19900402: A National Transportation Safety Board reorganization effective this date included establishment of a new Office of Aviation Safety.
19990402: FAA announced an agreement to join with Raytheon Systems, and Honeywell Inc. in the development of the Local Area Augmentation System. Raytheon and Honeywell would provide funding for the development, and FAA would provide the LAAS specifications and expertise on development and certification. (See January 29, 1999; August 13, 1999.)
20070402: Runway 7R/25L opened at Los Angeles International Airport.
20080402: FAA acting Administrator Robert Sturgell announced that a safety audit had found U.S. air carriers in compliance with 99 percent of the nearly 2,400 airworthiness directives (ADs) sampled by safety inspectors between March 13 and March 28, 2008. Sturgell also announced plans to (1) enable inspectors to raise their concerns quickly and at a higher level; (2) toughen ethical standards for inspectors to prevent conflicts of interest; (3) enhance airline safety by improving the clarity and coordination of directives issued by FAA to air carriers; (4) require reporting of voluntary disclosures to be made by senior airline officials; and (5) speed up the expansion of our comprehensive aviation safety database. The announced actions included
* Developing a Safety Issues Reporting System (SIRS) to be implemented by April 30, 2008, which would provide employees an additional mechanism to raise safety concerns if they felt they were not receiving the necessary response from supervisory and management personnel.

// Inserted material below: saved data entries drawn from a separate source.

Section Session.
Context {W : Type} `{Net W} (crypto : ICrypto) {D : Type} `{ChunkSource D} `{HostElection D}.
Abbreviation WorldSession := (WorldSession W D).
Abbreviation S' := (Ses W D).
#[local] Instance session_sender : Sender (option (Conn W)) := Conn_sender crypto.

Definition reading {A} (f : WorldSession → A) : S' A := λ s, Some (s, f s).
Definition update (f : WorldSession → WorldSession) : S' unit := λ s, Some (f s, tt).
Definition whenS (b : bool) (m : S' unit) : S' unit := if b then m else mret tt.
Definition liftS {A} (o : option A) : S' A := λ s, a ← o; Some (s, a).
Definition onConn {A} (m : M W A) : S' A := λ s, '(c, a) ← m (ws_conn s); Some (on_conn (λ _, c) s, a).
Definition tell (t : Told) : S' unit := update (on_told (λ l, l ++ [t])).

(** [systemClock().monotonicMillis()]. The model has one clock: it reads the connection's, which is
    the system clock unless another is passed to the constructor (connection.hpp, its default). For
    a connection with a clock of its own the times of the session are another clock's. *)
Definition clock : S' Z := onConn (world monotonicMillis).

(** ** The handlers *)

Definition onActorUpdate (n : SpatialNotification) : S' unit :=
  uuid ← reading ws_uuid;
  if decide (uuidArray n = uuid) then
    now ← clock; update (on_self (λ self, recordAck self (sn_sequence n) (sn_epochMillis n) (sn_payload n) now))
  else
    now ← clock; update (on_actors (λ actors, storeIngest actors n now)).

Definition onVoxelUpdate (n : SpatialNotification) (v : VoxelPayloadView) : S' unit :=
  now ← clock;
  update (on_chunks (λ chunks, (ingestVoxel chunks n v now).1));;
  config ← reading ws_config;
  whenS (sf_on config HVoxelUpdate) (tell (TVoxel n v)).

* Initiating, by June 30, a rulemaking project to address ethics policies that would enhance inspector post-employment restrictions.
* Working with manufacturers and air carriers to develop a system to improve the clarity of ADs to ensure effective implementation by the industry.
* Requiring senior airline officials submit reports detailing compliance deviations under the Voluntary Disclosure Reporting Program.
* Accelerating the expansion of the Aviation Safety and Analysis Sharing Program. (See March 18, 2008; September 22, 2010.)
20140402: FAA dedicated its new air traffic control facility at George Bush Intercontinental Airport in Houston, TX. The 47,500-square-foot terminal radar approach control (TRACON) facility replaced an outdated structure commissioned more than 40 years ago.
20140402: The Supreme Court ruled unanimously “an airline had the right to dump a frequent flier who complained too much.” The Court said airlines “have sole discretion to drop frequent fliers.” The case “involved Rabbi Binyomin Ginsberg, who was ousted from Northwest Airlines’ WorldPerks loyalty program for complaining too often about getting bumped from flights and repeatedly seeking compensation the airline considered unfair.” The airline argued that frequent-flier programs “operate at the sole discretion of the airline,” and that airlines “can’t tailor their programs to a patchwork of consumer laws in 50 states.” Writing for the court in overturning the 9th Circuit Court of Appeals, Justice Samuel Alito said “that travelers have protection from being mistreated because they could sue for possible breach of contract, just not for covenants that Justice Ruth Ginsberg had argued were implied by participating in a loyalty program.”
20180402: NASA announced it had awarded Lockheed Martin a $247.5 million contract to design and build a new X-plane, known as the Low-Boom Flight Demonstrator (LBFD), which may soar silently over the U.S. by 2022.